### [What the task asks]
Lines to return, exactly: from the line with "Return a => k a" to the line with "End AmortizationSchedule." in the entries below, both included.

^^^^^^^^

(** * Loan cost simulation and recommendation engine: a shallow embedding

    The development follows [app/services/financial.py] and
    [app/services/recommendations.py].

    Numbers.  The Python code computes on [float] and [int].  Month counters
    and other [int] values are modelled as [Z]; [float] values are modelled as
    exact rationals [Q], compared with [Qeq] ([==]).  Rounding, overflow,
    infinities and NaN of IEEE arithmetic are therefore outside this model: a
    general statement proved on it is a statement about the algorithm in
    exact arithmetic, and says so.  Where rounding or the range of a double
    decides what the code does on an input, the input is evaluated on the
    module [Double], which repeats the arithmetic on binary64 values.

    Exceptions.  The only exception the arithmetic can raise in exact
    arithmetic is [ZeroDivisionError]; a division whose divisor is not a
    non-zero literal is written [x // y] and lives in the error monad [exc].
    On doubles a power can also raise [OverflowError]. *)

From Stdlib Require Import ZArith QArith Qabs Qpower Qminmax.
From Stdlib Require Import List Permutation Bool Lia Lqa Ascii String.
From Stdlib Require Floats.PrimFloat Numbers.Cyclic.Int63.Uint63.
Import ListNotations.

Open Scope Q_scope.

(** ** Python values: exceptions, comparisons, builtins *)

Module Py.

Inductive exn : Set :=
| ZeroDivisionError
| OverflowError.

Inductive exc (A : Type) : Type :=
| Raise (e : exn)
| Return (a : A).

Arguments Raise {A} e.
Arguments Return {A} a.

Definition bind {A B : Type} (c : exc A) (k : A -> exc B) : exc B :=
  match c with
  | Raise e => Raise e
  | Return a => k a
  end.

(** [x / y] on floats. *)
Definition truediv (x y : Q) : exc Q :=
  if Qeq_bool y 0 then Raise ZeroDivisionError else Return (x / y).

(** [x < y] *)
Definition ltb (x y : Q) : bool := negb (Qle_bool y x).

(** [x <= y] *)
Definition leb (x y : Q) : bool := Qle_bool x y.

(** [sum(xs)] *)
Definition sum (xs : list Q) : Q := fold_left Qplus xs 0.

(** [range(lo, hi)] *)
Definition range (lo hi : Z) : list Z :=
  map (fun i => (lo + Z.of_nat i)%Z) (seq 0 (Z.to_nat (hi - lo))).

(** [enumerate(xs)] *)
Definition enumerate {A : Type} (xs : list A) : list (Z * A) :=
  combine (map Z.of_nat (seq 0 (List.length xs))) xs.

End Py.

Import Py.

Notation "x <- c ;; k" := (Py.bind c (fun x => k))
  (at level 61, c at next level, right associativity).
Notation "x // y" := (Py.truediv x y) (at level 40, left associativity).

(** ** Data classes of [financial.py] *)

Module MonthlyPayment.
Record t : Set := mk {
  month : Z;
  interest : Q;
  principal : Q;
  payment : Q;
  remaining_balance : Q;
  fees : Q;
  insurance : Q;
  rate_applied : Q;
  is_grace_period : bool
}.
End MonthlyPayment.

Module AmortizationSchedule.
Record t : Set := mk {
  payments : list MonthlyPayment.t;
  total_interest : Q;
  total_principal : Q;
  total_payments : Q;
  total_fees : Q;
  total_insurance : Q
}.
(** [AmortizationSchedule(payments=[])] : every total keeps its default. *)
Definition empty : t := mk [] 0 0 0 0 0.
End AmortizationSchedule.

Module RateStructure.
Record t : Set := mk {
  fixed_rate_pct : Q;
  fixed_months : Z;
  floating_margin_pct : Q;
  reference_rate_pct : Q
}.

Definition get_rate_for_month (self : t) (month : Z) (scenario_bump : Q) : Q :=
  if (month <=? fixed_months self)%Z then
    fixed_rate_pct self / 100
  else
    (reference_rate_pct self + floating_margin_pct self + scenario_bump * 100) / 100.
End RateStructure.

(** One entry of [prepayment_schedule]: a dict read with
    [tier.get("months_from", 0)], [tier.get("months_to")] and
    [tier.get("fee_pct", 0)]; [None] is an absent key. *)
Module PrepaymentTier.
Record t : Set := mk {
  months_from : option Z;
  months_to : option Z;
  fee_pct : option Q
}.
End PrepaymentTier.

Module FeeStructure.
Record t : Set := mk {
  origination_fee_pct : Q;
  origination_min_vnd : Q;
  origination_max_vnd : option Q;   (* None is float('inf') *)
  appraisal_fee_vnd : Q;
  disbursement_fee_vnd : Q;
  disbursement_fee_pct : Q;
  account_maintenance_fee_vnd : Q;
  insurance_annual_pct : Q;
  insurance_vnd : Q;
  insurance_basis : string;
  property_value_vnd : Q;
  prepayment_schedule : list PrepaymentTier.t
}.
(** [FeeStructure()] *)
Definition default : t :=
  mk 0 0 None 0 0 0 0 0 0 "on_balance" 0 [].
End FeeStructure.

^^^^^^^^

### [Response below]
  | Return a => k a
  end.

(** [x / y] on floats. *)
Definition truediv (x y : Q) : exc Q :=
  if Qeq_bool y 0 then Raise ZeroDivisionError else Return (x / y).

(** [x < y] *)
Definition ltb (x y : Q) : bool := negb (Qle_bool y x).

(** [x <= y] *)
Definition leb (x y : Q) : bool := Qle_bool x y.

(** [sum(xs)] *)
Definition sum (xs : list Q) : Q := fold_left Qplus xs 0.

(** [range(lo, hi)] *)
Definition range (lo hi : Z) : list Z :=
  map (fun i => (lo + Z.of_nat i)%Z) (seq 0 (Z.to_nat (hi - lo))).

(** [enumerate(xs)] *)
Definition enumerate {A : Type} (xs : list A) : list (Z * A) :=
  combine (map Z.of_nat (seq 0 (List.length xs))) xs.

End Py.

Import Py.

Notation "x <- c ;; k" := (Py.bind c (fun x => k))
  (at level 61, c at next level, right associativity).
Notation "x // y" := (Py.truediv x y) (at level 40, left associativity).

(** ** Data classes of [financial.py] *)

Module MonthlyPayment.
Record t : Set := mk {
  month : Z;
  interest : Q;
  principal : Q;
  payment : Q;
  remaining_balance : Q;
  fees : Q;
  insurance : Q;
  rate_applied : Q;
  is_grace_period : bool
}.
End MonthlyPayment.

Module AmortizationSchedule.
Record t : Set := mk {
  payments : list MonthlyPayment.t;
  total_interest : Q;
  total_principal : Q;
  total_payments : Q;
  total_fees : Q;
  total_insurance : Q
}.
(** [AmortizationSchedule(payments=[])] : every total keeps its default. *)
Definition empty : t := mk [] 0 0 0 0 0.
End AmortizationSchedule.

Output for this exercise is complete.